No es posible decir la variedad de actitudes cotidianas a las que esta decisión nos compromete. Cuando dos hombres se disputan la misma ganancia y ésta no es divisible, cada uno de ellos se justifica diciendo: ¿por qué él y no yo? El hombre humilde, en cambio, se siente inclinado a decirse a sí mismo: en el fondo, ¿por qué yo y no él? Cuando se produce un fracaso, cada uno de los miembros del grupo busca un culpable: evidentemente, la culpa es de tal o cual. El hombre humilde, en cambio, se pregunta: ¿por qué tendría que ser más culpa de ellos que mía? Cuando nuestro ingenio y nuestros talentos permanecen desconocidos e inutilizados, exclamamos con disgusto: ¡qué injusticia! El hombre humilde, en cambio, se siente inclinado a decirse a sí mismo: después de todo, ¿soy verdaderamente tan indispensable?

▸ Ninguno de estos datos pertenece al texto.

(** * Mono-tower: physics, level generation and fixed-step scheduling

    A shallow embedding of the TypeScript sources
      - [src/services/PhysicsEngine.ts]  (module [PhysicsEngine]),
      - the lighter resolver kept next to it (module [PhysicsEngineLite]),
      - [src/services/LevelGenerator.ts] (module [LevelGenerator]),
      - [src/services/GameEngine.ts]     (module [GameEngine]),
    together with the constants and types they import.

    Numbers.  A JavaScript [number] is modelled by a real number: every
    arithmetic operation is the exact one, so rounding of IEEE doubles is
    idealised away.  Integer-valued numbers that are only used as grid
    coordinates, identifiers or counters are modelled by [Z] / [nat].

    Keys.  The block map is keyed by the string [`${gx},${gy},${gz}`];
    on integer triples this rendering is injective, so the key is modelled
    by the triple itself.

    Mutation.  Objects mutated in place ([player.pos], [player.vel], the
    engine fields) are threaded explicitly through the functions. *)

From Stdlib Require Import Reals Lra Lia ZArith List Bool Ascii String.
From Equations Require Import Equations.
From stdpp Require Import gmap.
Import ListNotations.

#[local] Set Warnings "-clear-no-such-hyp".

#[local] Open Scope R_scope.

(** ** JavaScript numbers and [Math] *)

Module Num.

Definition ltb (a b : R) : bool := if Rlt_dec a b then true else false.
Definition gtb (a b : R) : bool := ltb b a.
Definition geb (a b : R) : bool := negb (ltb a b).

Lemma ltb_true a b : ltb a b = true <-> a < b.
Proof. unfold ltb. destruct (Rlt_dec a b); split; intros; try easy. Qed.

Lemma ltb_false a b : ltb a b = false <-> b <= a.
Proof.
  unfold ltb. destruct (Rlt_dec a b); split; intros; try easy; lra.
Qed.

Lemma gtb_true a b : gtb a b = true <-> b < a.
Proof. apply ltb_true. Qed.

Lemma gtb_false a b : gtb a b = false <-> a <= b.
Proof. apply ltb_false. Qed.

Lemma geb_true a b : geb a b = true <-> b <= a.
Proof. unfold geb. rewrite negb_true_iff. apply ltb_false. Qed.

Lemma geb_false a b : geb a b = false <-> a < b.
Proof. unfold geb. rewrite negb_false_iff. apply ltb_true. Qed.

End Num.

Module Math.

Definition abs (v : R) : R := Rabs v.
Definition max (a b : R) : R := Rmax a b.
Definition min (a b : R) : R := Rmin a b.
Definition sqrt (v : R) : R := R_sqrt.sqrt v.

(** [Math.sign] on a number that is not NaN; the result is only ever
    added to a grid coordinate. *)
Definition sign (v : R) : Z :=
  if Num.ltb 0 v then 1%Z else if Num.ltb v 0 then (-1)%Z else 0%Z.

(** [Math.floor] and [Math.round] (the latter rounds halves upwards). *)
Definition floor (v : R) : Z := (up v - 1)%Z.
Definition round (v : R) : Z := floor (v + 0.5).

End Math.

(** Matching on a value while keeping the equation that defines it. *)
Definition inspect {A : Type} (a : A) : { b : A | a = b } := exist _ a eq_refl.

(** ** three.js vectors *)

Module THREE.

Record Vector3 := mkVector3 { x : R; y : R; z : R }.

Definition add (a b : Vector3) : Vector3 :=
  mkVector3 (x a + x b) (y a + y b) (z a + z b).
Definition multiplyScalar (a : Vector3) (s : R) : Vector3 :=
  mkVector3 (x a * s) (y a * s) (z a * s).
Definition divideScalar (a : Vector3) (s : R) : Vector3 :=
  mkVector3 (x a / s) (y a / s) (z a / s).
Definition dot (a b : Vector3) : R := x a * x b + y a * y b + z a * z b.
Definition length (a : Vector3) : R :=
  Math.sqrt (x a * x a + y a * y a + z a * z a).
(** [normalize()] divides by [length() || 1]. *)
Definition normalize (a : Vector3) : Vector3 :=
  let l := length a in
  divideScalar a (if Req_dec_T l 0 then 1 else l).

End THREE.

Abbreviation Vector3 := THREE.Vector3.

(** ** types.ts *)

Inductive BlockType := Standard | Spike.

#[global] Instance BlockType_eq_dec : EqDecision BlockType.
Proof. solve_decision. Defined.

Module BlockData.
Record t := mk {
  min : Vector3;
  max : Vector3;
  center : Vector3;
  gx : Z;
  gy : Z;
  gz : Z;
  type : BlockType;
  id : nat
}.
End BlockData.

Abbreviation BlockData := BlockData.t.

(** The key [`${gx},${gy},${gz}`]. *)
Definition Key : Type := Z * Z * Z.
Definition keyOf (gx gy gz : Z) : Key := (gx, gy, gz).

Abbreviation BlockMap := (gmap Key BlockData).

Record PlayerState := mkPlayer {
  pos : Vector3;
  vel : Vector3;
  grounded : bool;
  coyoteTime : Z
}.

Record InputState := mkInput {
  key_w : bool;
  key_a : bool;
  key_s : bool;
  key_d : bool;
  key_space : bool
}.

(** ** constants.ts *)

Module CONFIG.
Definition blockSize : R := 40.
Definition gravity : R := 0.65.
Definition jumpForce : R := 14.
Definition moveSpeed : R := 1.2.
Definition friction : R := 0.82.
Definition maxSpeed : R := 10.
Definition playerRadius : R := 20.
End CONFIG.

Module PHYSICS.
Definition collisionRange : R := 80.
Definition coyoteFrames : Z := 5.
End PHYSICS.

(** ** What a resolver call leaves behind

    [resolveCollisions] mutates the player object and may call the
    [onReset] callback, which itself mutates the player.  A call is
    described by the player it leaves and the number of times it invoked
    the callback. *)

Record Resolved := mkResolved {
  playerOut : PlayerState;
  onResetCalls : nat
}.

(** How one iteration of [for (const b of blocks)] ends: the loop goes on
    with the (possibly mutated) player and ground flag, or the iteration
    runs [onReset(); return;]. *)
Inductive Step :=
| Continue (pl : PlayerState) (isGroundedThisFrame : bool)
| ResetAndReturn (pl : PlayerState).

(** Parts shared by both resolvers. *)

Module Resolver.

(** The broad-phase test that makes the loop [continue]. *)
Definition outOfRange (b : BlockData) (p : Vector3) : bool :=
  Num.gtb (Math.abs (THREE.x (BlockData.center b) - THREE.x p)) PHYSICS.collisionRange
  || Num.gtb (Math.abs (THREE.y (BlockData.center b) - THREE.y p)) PHYSICS.collisionRange
  || Num.gtb (Math.abs (THREE.z (BlockData.center b) - THREE.z p)) PHYSICS.collisionRange.

(** [p - closest], component-wise, for the box [min, max]. *)
Definition distSq (d : Vector3) : R :=
  THREE.x d * THREE.x d + THREE.y d * THREE.y d + THREE.z d * THREE.z d.

(** [distSq < r * r && distSq > 0.00001] *)
Definition collides (dSq : R) : bool :=
  Num.ltb dSq (CONFIG.playerRadius * CONFIG.playerRadius) && Num.gtb dSq 0.00001.

(** The neighbour test guarded by [absY < 0.5]. *)
Definition hasNeighborInNormalDir
    (blockMap : BlockMap) (b : BlockData) (normal : Vector3) : bool :=
  let absX := Math.abs (THREE.x normal) in
  let absY := Math.abs (THREE.y normal) in
  let absZ := Math.abs (THREE.z normal) in
  if Num.ltb absY 0.5 then
    if Num.gtb absX absZ then
      let sign := Math.sign (THREE.x normal) in
      bool_decide (is_Some (blockMap !!
        keyOf (BlockData.gx b + sign) (BlockData.gy b) (BlockData.gz b)))
    else
      let sign := Math.sign (THREE.z normal) in
      bool_decide (is_Some (blockMap !!
        keyOf (BlockData.gx b) (BlockData.gy b) (BlockData.gz b + sign)))
  else false.

(** Push-out, velocity cancelling and the ground flag. *)
Definition pushOut (pl : PlayerState) (isGroundedThisFrame : bool)
    (normal : Vector3) (penetration : R) : PlayerState * bool :=
  let p' := THREE.add (pos pl) (THREE.multiplyScalar normal penetration) in
  let velAlongNormal := THREE.dot (vel pl) normal in
  if Num.ltb velAlongNormal 0 then
    let j := - velAlongNormal in
    let v' := THREE.add (vel pl) (THREE.multiplyScalar normal j) in
    (mkPlayer p' v' (grounded pl) (coyoteTime pl),
     if Num.gtb (THREE.y normal) 0.7 then true else isGroundedThisFrame)
  else
    (mkPlayer p' (vel pl) (grounded pl) (coyoteTime pl), isGroundedThisFrame).

(** The state update after the loop. *)
Definition stateUpdate (pl : PlayerState) (isGroundedThisFrame : bool) : PlayerState :=
  if isGroundedThisFrame then
    mkPlayer (pos pl) (vel pl) true PHYSICS.coyoteFrames
  else if (0 <? coyoteTime pl)%Z then
    mkPlayer (pos pl) (vel pl) (grounded pl) (coyoteTime pl - 1)
  else
    mkPlayer (pos pl) (vel pl) false (coyoteTime pl).

(** [applyPhysics], textually the same in both engines. *)
Definition applyPhysics (pl : PlayerState) (inputForce : Vector3) : PlayerState :=
  let v1 := THREE.add (vel pl) inputForce in
  let v2 := THREE.mkVector3 (THREE.x v1 * CONFIG.friction) (THREE.y v1)
                            (THREE.z v1 * CONFIG.friction) in
  let v3 := THREE.mkVector3 (THREE.x v2) (THREE.y v2 - CONFIG.gravity) (THREE.z v2) in
  let hSpeed := Math.sqrt (THREE.x v3 ^ 2 + THREE.z v3 ^ 2) in
  let v4 :=
    if Num.gtb hSpeed CONFIG.maxSpeed then
      let ratio := CONFIG.maxSpeed / hSpeed in
      THREE.mkVector3 (THREE.x v3 * ratio) (THREE.y v3) (THREE.z v3 * ratio)
    else v3 in
  mkPlayer (THREE.add (pos pl) v4) v4 (grounded pl) (coyoteTime pl).

End Resolver.

(** ** The lighter resolver (neighbour heuristic only) *)

Module PhysicsEngineLite.
Import Resolver.

Definition closest (b : BlockData) (p : Vector3) : Vector3 :=
  THREE.mkVector3
    (Math.max (THREE.x (BlockData.min b)) (Math.min (THREE.x p) (THREE.x (BlockData.max b))))
    (Math.max (THREE.y (BlockData.min b)) (Math.min (THREE.y p) (THREE.y (BlockData.max b))))
    (Math.max (THREE.z (BlockData.min b)) (Math.min (THREE.z p) (THREE.z (BlockData.max b)))).

Definition dist (b : BlockData) (p : Vector3) : Vector3 :=
  let c := closest b p in
  THREE.mkVector3 (THREE.x p - THREE.x c) (THREE.y p - THREE.y c) (THREE.z p - THREE.z c).

(** One iteration of [for (const b of blocks)]. *)
Definition body (blockMap : BlockMap) (pl : PlayerState)
    (isGroundedThisFrame : bool) (b : BlockData) : Step :=
  if outOfRange b (pos pl) then Continue pl isGroundedThisFrame
  else
    let d := dist b (pos pl) in
    let dSq := distSq d in
    if collides dSq then
      match BlockData.type b with
      | Spike => ResetAndReturn pl
      | Standard =>
        let dist := Math.sqrt dSq in
        let normal := THREE.divideScalar d dist in
        let penetration := CONFIG.playerRadius - dist in
        let isInternalEdge := hasNeighborInNormalDir blockMap b normal in
        if negb isInternalEdge then
          let '(pl', g') := pushOut pl isGroundedThisFrame normal penetration in
          Continue pl' g'
        else Continue pl isGroundedThisFrame
      end
    else Continue pl isGroundedThisFrame.

Fixpoint forBlocks (blockMap : BlockMap) (blocks : list BlockData)
    (pl : PlayerState) (isGroundedThisFrame : bool) : Step :=
  match blocks with
  | [] => Continue pl isGroundedThisFrame
  | b :: rest =>
    match body blockMap pl isGroundedThisFrame b with
    | Continue pl' g' => forBlocks blockMap rest pl' g'
    | ResetAndReturn pl' => ResetAndReturn pl'
    end
  end.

Es un heroísmo querer hacer morir en nosotros todo tipo de orgullo. Para sentirnos dispensados de ello preferimos lanzar reproches, de una manera hipócrita, contra los peligros que la humildad cristiana supondría contra el desarrollo de nuestra personalidad. Pero nos engañamos, y si tuviéramos una sola brizna de lealtad deberíamos convenir en que si muchos, ¡ay de mí!, no consiguen llegar a ser hombres maduros, no se debe en absoluto a que hayan cultivado asiduamente la humildad; se debe más bien a que los mil diferentes tipos de orgullo les impiden participar en la humillación de Cristo para ser, por él y en él, convertidos, para que él nos haga crecer.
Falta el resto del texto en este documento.